Senza adottare regole comuni e linguaggi standard per tutti i creatori di contenuti, credo che più che un metaverso si rischi di produrre un altro Second Life, che è qualcosa di totalmente diverso, oltre che privo di innovazione. È il momento di sperimentare, non c’è davvero nulla di definito oggi. Dobbiamo iniziare ad adottare degli standard di riferimento, altrimenti finiremo per produrre soltanto una serie di applicazioni interattive senza alcun elemento di novità.

Un esempio di vero metaverso è a mio avviso costituito dal digital twin, di cui iniziamo a vedere diverse applicazioni in ambito industriale, con sistemi che nascono già seguendo quel determinato tipo di logiche. Si tratta di sistemi innovativi che capitalizzano un patrimonio tecnologico che è il risultato di molti anni di implementazione, anche se al momento mi sembra prevalere la presenza di un singolo vendor. Tali applicazioni saranno in ogni caso il futuro, almeno nel caso della grande industria.

Per il resto assistiamo ad un notevole hype, che assomiglia più ad una novità su cui molti si buttano con un intento esclusivamente speculativo, privo di solide basi. Tali esperienze non avranno lunga durata.
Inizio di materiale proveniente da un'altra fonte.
(* ===== verification/SearchProperties.v ===== *)
(** * SearchProperties: the search language read back, and what a search finds

    The parser always ends, within the fuel it is given; a search shows the
    threads with a message that answers the query, spam and trash left out
    unless the query names them. *)

From Stdlib Require Import Ascii.
From S2P Require Import Prelude.
From S2P Require Import Domain.
From S2P Require Import Text.
From S2P Require Import MailStore.
From S2P Require Import StoreInvariant.
From S2P Require Import WriterProperties.
From S2P Require Import Read.
From S2P Require Import ReadProperties.
From S2P Require Import Search.

(** ** The parser ends *)

Section ends.
Context (debug : string → string).

(** A run that ended: with an error of its own, or with a tree whose [Or]s
    are not empty and at least [k] tokens read. *)
Definition ended (k : nat) (ts : list Token) (r : result Stop (SearchExpr * list Token)) : Prop :=
  match r with
  | Ok (e, ts') => has_empty_or e = false ∧ k + length ts' ≤ length ts
  | Err Starved => False
  | Err _ => True
  end.
Lemma ended_bind k j ts r f : ended k ts r → (∀ e ts', has_empty_or e = false → k + length ts' ≤ length ts →
    ended j ts (f (e, ts'))) → ended j ts (r ≫= f).
Proof. destruct r as [[e ts']|[]]; cbn; naive_solver. Qed.
Lemma ended_le k j ts ts' r : ended k ts' r → j + length ts' ≤ k + length ts → ended j ts r.
Proof. destruct r as [[e ts'']|[]]; cbn; intuition lia. Qed.

Lemma one_or_and l : Forall (λ e, has_empty_or e = false) l → has_empty_or (one_or SAnd l) = false.
Proof.
  intros Hl. destruct l as [|e [|e' l]]; [done|by apply Forall_inv in Hl|]. cbn -[List.existsb].
  apply existsb_false. intros x Hx. by rewrite Forall_forall in Hl; apply Hl.
Qed.
Lemma one_or_or l : l ≠ [] → Forall (λ e, has_empty_or e = false) l → has_empty_or (one_or SOr l) = false.
Proof.
  intros Hne Hl. destruct l as [|e [|e' l]]; [done|by apply Forall_inv in Hl|]. cbn -[List.existsb].
  apply existsb_false. intros x Hx. by rewrite Forall_forall in Hl; apply Hl.
Qed.
(** A field's tree has no parts. *)
Definition leaf (e : SearchExpr) : bool := match e with SAnd _ | SOr _ | SNot _ => false | _ => true end.
Lemma field_expr_leaf field v e : field_expr debug field v = Some (Ok e) → leaf e = true.
Proof.
  assert (∀ A (f : A → SearchExpr) r, (∀ x, leaf (f x) = true) → told f r = Some (Ok e) → leaf e = true) as Htold.
  { intros A f r Hf. unfold told. destruct r; cbn; intros [= <-]. apply Hf. }
  assert (∀ f r, (∀ x, leaf (f x) = true) → aged f r = Some (Ok e) → leaf e = true) as Haged.
  { intros f r Hf. unfold aged. destruct r; cbn; [by apply Htold|done]. }
  unfold field_expr.
  repeat (destruct (String.eqb field _);
    [first [by intros [= <-]|by apply Htold|by apply Haged|destruct (_ || _); [by intros [= <-]|done]]|]).
  done.
Qed.
Lemma leaf_no_or e : leaf e = true → has_empty_or e = false.
Proof. by destruct e. Qed.
Lemma field_value_ended field at_ ts : ended 0 ts (field_value debug field at_ ts).
Proof.
  unfold field_value. destruct ts as [|[[] ?] ts]; try exact I.
  all: destruct (field_expr debug field _) as [[e|m]|] eqn:E; try exact I; split; [|cbn; lia];
    by apply leaf_no_or, (field_expr_leaf _ _ _ E).
Qed.

(** With fuel for the tokens left, five calls a token. *)
Lemma parser_ends n :
  (∀ ts, 5 * length ts + 5 ≤ n → ended 1 ts (parse_or debug n ts)) ∧
  (∀ any ts, any ≠ [] → Forall (λ e, has_empty_or e = false) any → 5 * length ts + 1 ≤ n →
     ended 0 ts (or_more debug n any ts)) ∧
  (∀ ts, 5 * length ts + 4 ≤ n → ended 1 ts (parse_and debug n ts)) ∧
  (∀ all ts, Forall (λ e, has_empty_or e = false) all → 5 * length ts + 3 ≤ n →
     ended (match all with [] => 1 | _ => 0 end) ts (and_more debug n all ts)) ∧
  (∀ ts, 5 * length ts + 2 ≤ n → ended 1 ts (parse_unary debug n ts)) ∧
  (∀ ts, 5 * length ts + 1 ≤ n → ended 1 ts (parse_atom debug n ts)).
Proof.
  induction n as [|n (IHor & IHorm & IHand & IHandm & IHun & IHat)]; [repeat split; intros; lia|]. split_and!.
  - intros ts Hn. cbn. eapply ended_bind; [apply IHand; lia|]. intros e ts' He Hl.
    eapply ended_le; [apply IHorm; [done|by constructor|lia]|lia].
  - intros any ts Hne Hany Hn. cbn.
    destruct ts as [|[[] at_] ts]; try (split; [by apply one_or_or|lia]). cbn in Hn.
    eapply (ended_bind 2); [eapply ended_le; [apply IHand; lia|cbn; lia]|]. intros e ts' He Hl.
    eapply ended_le; [apply IHorm; [by destruct any|by apply Forall_app; repeat constructor|cbn in *; lia]|cbn in *; lia].
  - intros ts Hn. cbn. apply (IHandm []); [constructor|lia].
  - intros all ts Hall Hn. cbn.
    assert (ended (match all with [] => 1 | _ => 0 end) ts
      (match all with [] => bad "expected a search term" (peek_at ts) | _ => Ok (one_or SAnd all, ts) end)) as Hfin.
    { destruct all; [exact I|]. split; [by apply one_or_and|lia]. }
    assert (ended (match all with [] => 1 | _ => 0 end) ts
      ('(e, ts') ← parse_unary debug n ts; and_more debug n (all ++ [e]) ts')) as Hgo.
    { eapply ended_bind; [apply IHun; lia|]. intros e ts' He Hl.
      eapply ended_le; [apply IHandm; [by apply Forall_app; repeat constructor|lia]|].
      destruct all; cbn; lia. }
    by destruct ts as [|[[] at_] ts].
  - intros ts Hn. cbn.
    assert (ended 1 ts (parse_atom debug n ts)) as Hat by (apply IHat; lia).
    destruct ts as [|[[] at_] ts]; try exact Hat. cbn in Hn.
    eapply (ended_bind 2); [eapply ended_le; [apply IHun; lia|cbn; lia]|]. intros e ts' He Hl. split; [done|cbn in *; lia].
  - intros ts Hn. cbn. destruct ts as [|[[] at_] ts]; try exact I; try (split; [done|cbn; lia]); cbn in Hn.
    + eapply ended_le; [apply field_value_ended|cbn; lia].
    + eapply (ended_bind 2); [eapply ended_le; [apply IHor; lia|cbn; lia]|]. intros e ts' He Hl.
      destruct ts' as [|[[] ?] ts']; try exact I. split; [done|cbn in *; lia].
Qed.
End ends.

Lemma add_token_stop k at_ r : r ≠ Err Starved → add_token k at_ r ≠ Err Starved.
Proof. unfold add_token. by destruct r as [|[]]. Qed.
Lemma read_quoted_stop open cs : read_quoted open cs ≠ Err Starved.
Proof.
  induction cs as [|[a c] cs IH]; [done|]. cbn. destruct (String.eqb c QUOTE); [done|].
  by destruct (read_quoted open cs) as [[v n]|[]].
Qed.
Lemma tokenize_stop skip cs : tokenize_from skip cs ≠ Err Starved.
Proof.
  revert skip. induction cs as [|[a c] cs IH]; intros skip; [done|]. cbn -[is_whitespace word_of field_of].
  destruct skip; [|done]. repeat (case_match; [by auto using add_token_stop|]).
  case_match.
  - pose proof (read_quoted_stop a cs) as Hq. destruct (read_quoted a cs) as [[v n]|[]]; cbn; try done.
    by apply add_token_stop.
  - destruct (field_of _) as [[field value]|]; [|by apply add_token_stop]. apply add_token_stop.
    case_match; [by apply add_token_stop|]. destruct (drop _ cs) as [|[q c'] more]; [done|].
    case_match; [|done]. pose proof (read_quoted_stop q more) as Hq.
    destruct (read_quoted q more) as [[v n]|[]]; cbn; try done. by apply add_token_stop.
Qed.

Lemma parse_compiles debug input e : parse debug input = Ok e → has_empty_or e = false.
Proof.
  unfold parse. destruct (tokenize input) as [[|t ts]|]; [by intros [= <-]| |intros [=]].
  pose proof (proj1 (parser_ends debug _) (t :: ts) (le_n _)) as He. cbn [mbind result_bind]. unfold parse_tokens, parse_fuel.
  destruct (parse_or _ _ _) as [[e' rest]|]; cbn in *; [|intros [=]].
  destruct rest; intros [= <-]. by destruct He.
Qed.

(** Every query is answered: the parser, in the fuel [parse] gives it,
    either says what is wrong, or panics inside a character, or gives a tree,
    and the tree compiles to SQL (no [Or] in it is empty). *)
Theorem parse_ends (debug : string → string) (input : string) :
  match parse debug input with
  | Ok e => has_empty_or e = false
  | Err Starved => False
  | Err _ => True
  end.
Proof.
  unfold parse. pose proof (tokenize_stop 0 (char_indices 0 (chars input))) as Ht. unfold tokenize.
  destruct (tokenize_from 0 _) as [ts|[]]; cbn; [|done..]. unfold parse_tokens. destruct ts as [|t ts]; [done|].
  pose proof (proj1 (parser_ends debug _) (t :: ts) (le_n _)) as He. unfold parse_fuel.
  destruct (parse_or _ _ _) as [[e rest]|[]]; cbn in *; try done. destruct rest; [|done]. by destruct He.
Qed.

(** ** What a search finds *)

Section finds.
Context (is_alphanumeric : string → bool) (fts_match : string → FtsRow → bool).
Context (s : Store) (now : Millis) (e : SearchExpr) (limit : Z).
Abbreviation search_rows := (search_rows is_alphanumeric fts_match s now).
Abbreviation search := (search is_alphanumeric fts_match s now).

Definition search_size : nat := Z.to_nat (Z.min (Z.max limit 1) MAX_RESULTS).
Definition found_rows : list (Key * ThreadRow) := merge_sort newest (search_rows e).

Lemma search_page cursor k : has_empty_or e = false → NoDup (fst <$> search_rows e) → cursor_key cursor k →
  search e cursor limit = Ok (page_of s search_size (List.filter (λ r, key_lt r.1 k) found_rows)).
Proof.
  intros He Hkeys Hk. unfold Search.search.
  assert (match cursor with Some c => decode_cursor c | None => Ok (I64_MAX, I64_MAX) end = Ok k) as ->
    by (unfold cursor_key in Hk; destruct cursor; congruence).
  cbn [mbind result_bind]. rewrite He, merge_sort_filter by done. fold search_size found_rows. unfold page_of.
  f_equal. rewrite take_take, Nat.min_l by lia. done.
Qed.
End finds.

(** A message answers a query: what the query asks, outside spam and trash
    unless it names them. *)
Definition answers (is_alphanumeric : string → bool) (fts_match : string → FtsRow → bool) (s : Store) (now : Millis)
    (e : SearchExpr) (m : MessageRow) : Prop :=
  asks is_alphanumeric fts_match s now e m = true ∧
  (mentions_spam_or_trash e = false → SPAM ∉ message_label_ids s (ms_id m) ∧ TRASH ∉ message_label_ids s (ms_id m)).

Lemma message_has_label_spec s m n : message_has_label s m n = true ↔ n ∈ message_label_ids s m.
Proof.
  unfold message_has_label, message_label_ids. rewrite existsb_true, list_elem_of_fmap.
  setoid_rewrite bool_decide_eq_true. naive_solver.
Qed.
Lemma answers_spec ia fm s now e m : message_matches ia fm s now e m = true ↔ answers ia fm s now e m.
Proof.
  unfold message_matches, answers, has_label.
  rewrite andb_true_iff, orb_true_iff, andb_true_iff, !negb_true_iff, <- !not_true_iff_false, !message_has_label_spec.
  destruct (mentions_spam_or_trash e); naive_solver.
Qed.
Lemma elem_of_search_rows ia fm s now e k t : (k, t) ∈ search_rows ia fm s now e ↔
  k = (th_last_at t, th_id t) ∧ t ∈ threads s ∧ ∃ m, m ∈ messages_in s (th_id t) ∧ answers ia fm s now e m.
Proof.
  unfold search_rows, messages_in. rewrite list_elem_of_fmap. setoid_rewrite elem_of_List_filter.
  setoid_rewrite existsb_true. setoid_rewrite andb_true_iff. setoid_rewrite answers_spec. naive_solver.
Qed.
Lemma search_rows_keys ia fm s now e : NoDup (th_id <$> threads s) → NoDup (fst <$> search_rows ia fm s now e).
Proof.
  intros Hn. unfold search_rows. rewrite <- list_fmap_compose.
  apply (NoDup_fmap_1 snd). rewrite <- list_fmap_compose. by apply (NoDup_fmap_List_filter th_id).
Qed.

Section properties.
Context (to_lowercase : string → string).

(** C36. Searching: the cursors of [search], followed for a query that
    parses, end and show, each exactly once and newest first, the threads
    with one message that answers the whole query: what its tree asks, and
    neither spam nor trash unless the query names them. *)
Theorem search_pages debug is_alphanumeric fts_match s now input e limit fuel :
  reachable to_lowercase s → parse debug input = Ok e →
  (∀ t, t ∈ threads s → key_fits (th_last_at t, th_id t) ∧ key_lt (th_last_at t, th_id t) (I64_MAX, I64_MAX) = true) →
  length (threads s) < fuel →
  ∃ ts, follow_pages fuel (λ c, search is_alphanumeric fts_match s now e c limit) None = Some (thread_summary s <$> ts) ∧
    (∀ t, t ∈ ts ↔ t ∈ threads s ∧ ∃ m, m ∈ messages_in s (th_id t) ∧ answers is_alphanumeric fts_match s now e m) ∧
    NoDup (th_id <$> ts) ∧ StronglySorted newer ts.
Proof.
  intros Hr He Hfit Hfuel. apply parse_compiles in He. pose proof (reachable_consistent _ s Hr) as Hs.
  assert (NoDup (th_id <$> threads s)) as Hids by apply Hs.
  pose proof (search_rows_keys is_alphanumeric fts_match s now e Hids) as Hkeys.
  set (L := found_rows is_alphanumeric fts_match s now e).
  assert (∀ k t, (k, t) ∈ L ↔ (k, t) ∈ search_rows is_alphanumeric fts_match s now e) as HL.
  { intros k t. unfold L, found_rows. by rewrite merge_sort_Permutation. }
  destruct (follow_rows s (λ c, search is_alphanumeric fts_match s now e c limit) L (search_size limit) fuel)
    as (Hf & Hnd & Hsort); [|by apply merge_sort_descending| | |done..|].
  - unfold search_size, MAX_RESULTS. lia.
  - intros c k Hk. by apply search_page.
  - intros [k t] Hin. apply HL, elem_of_search_rows in Hin. tauto.
  - exists L.*2. split_and!; [done|intros t|done..]. rewrite list_elem_of_fmap. split.
    + intros ([k t'] & -> & Hk). apply HL, elem_of_search_rows in Hk. tauto.
    + intros H. exists ((th_last_at t, th_id t), t). split; [done|]. by apply HL, elem_of_search_rows.
Qed.
End properties.

(** An index of examples: the words of the query, anywhere in the row. *)
Definition holds_words (query : string) (r : FtsRow) : bool :=
  contains (replace "*" "" (replace QUOTE "" query)) (ascii_lower (ft_subject r +:+ " " +:+ ft_body r)).
Definition is_letter (c : string) : bool := negb (String.eqb c " ").

Lemma search_pages_witness :
  parse id "is:unread -label:tasks h" = Ok (SAnd [SIs IsUnread; SNot (SLabel "tasks"); SText "h"]) ∧
  option_map (List.map ts_id) (follow_pages 7 (λ c, search is_letter holds_words shelf 100
    (SAnd [SIs IsUnread; SNot (SLabel "tasks"); SText "h"]) c 2) None) = Some ["t5"; "t3"; "t1"] ∧
  ∃ ts : list ThreadRow, ∀ t, t ∈ ts ↔ t ∈ threads shelf ∧ ∃ m, m ∈ messages_in shelf (th_id t) ∧
    answers is_letter holds_words shelf 100 (SAnd [SIs IsUnread; SNot (SLabel "tasks"); SText "h"]) m.
Proof.
  split; [vm_compute; reflexivity|]. split; [vm_compute; reflexivity|].
  destruct (search_pages ascii_lower id is_letter holds_words shelf 100 "is:unread -label:tasks h"
    (SAnd [SIs IsUnread; SNot (SLabel "tasks"); SText "h"]) 2 7) as (ts & _ & H & _); [| | | |exists ts; exact H].
  - exact shelf_reachable.
  - vm_compute. reflexivity.
  - intros t Ht. apply thread_fits_key. revert t Ht. apply forallb_true. vm_compute. reflexivity.
  - apply Nat.ltb_lt. vm_compute. reflexivity.
Defined.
Quali sono i principali vantaggi per le aziende che decidono di implementare un open standard nei loro processi di sviluppo?

Selva:  Un open standard è qualcosa che possiamo immaginare come uguale per tutti all’80%, con una restante parte di tecnologia proprietaria. Questo consente ad esempio di assumere uno sviluppatore formandolo soltanto su quel 20% che riguarda lo specifico aziendale.

In questo modo, si amplia la platea di candidati disponibili, in quanto tutti coloro che intendono avvicinarsi professionalmente al mondo dello sviluppo tenderanno a formarsi sugli standard vigenti già durante il loro percorso di studi, perfezionando le conoscenze nel corso delle prime esperienze lavorative.

Scegliendo di adottare tecnologie open, un’azienda non conta più soltanto sui propri sviluppatori, ma può avvalersi dei contenuti e dell’attività di una community enorme. Questo si traduce in costi e tempi decisamente inferiori per i progetti, con una maggior spinta verso l’innovazione determinata da molti fattori, tra cui una serie di maggiori competenze a disposizione.

Se ragioniamo in termini di innovazione, l’adozione degli open standard può inoltre costituire per le aziende un punto d’accesso, un elemento abilitante, per iniziare a sperimentare le applicazioni del metaverso.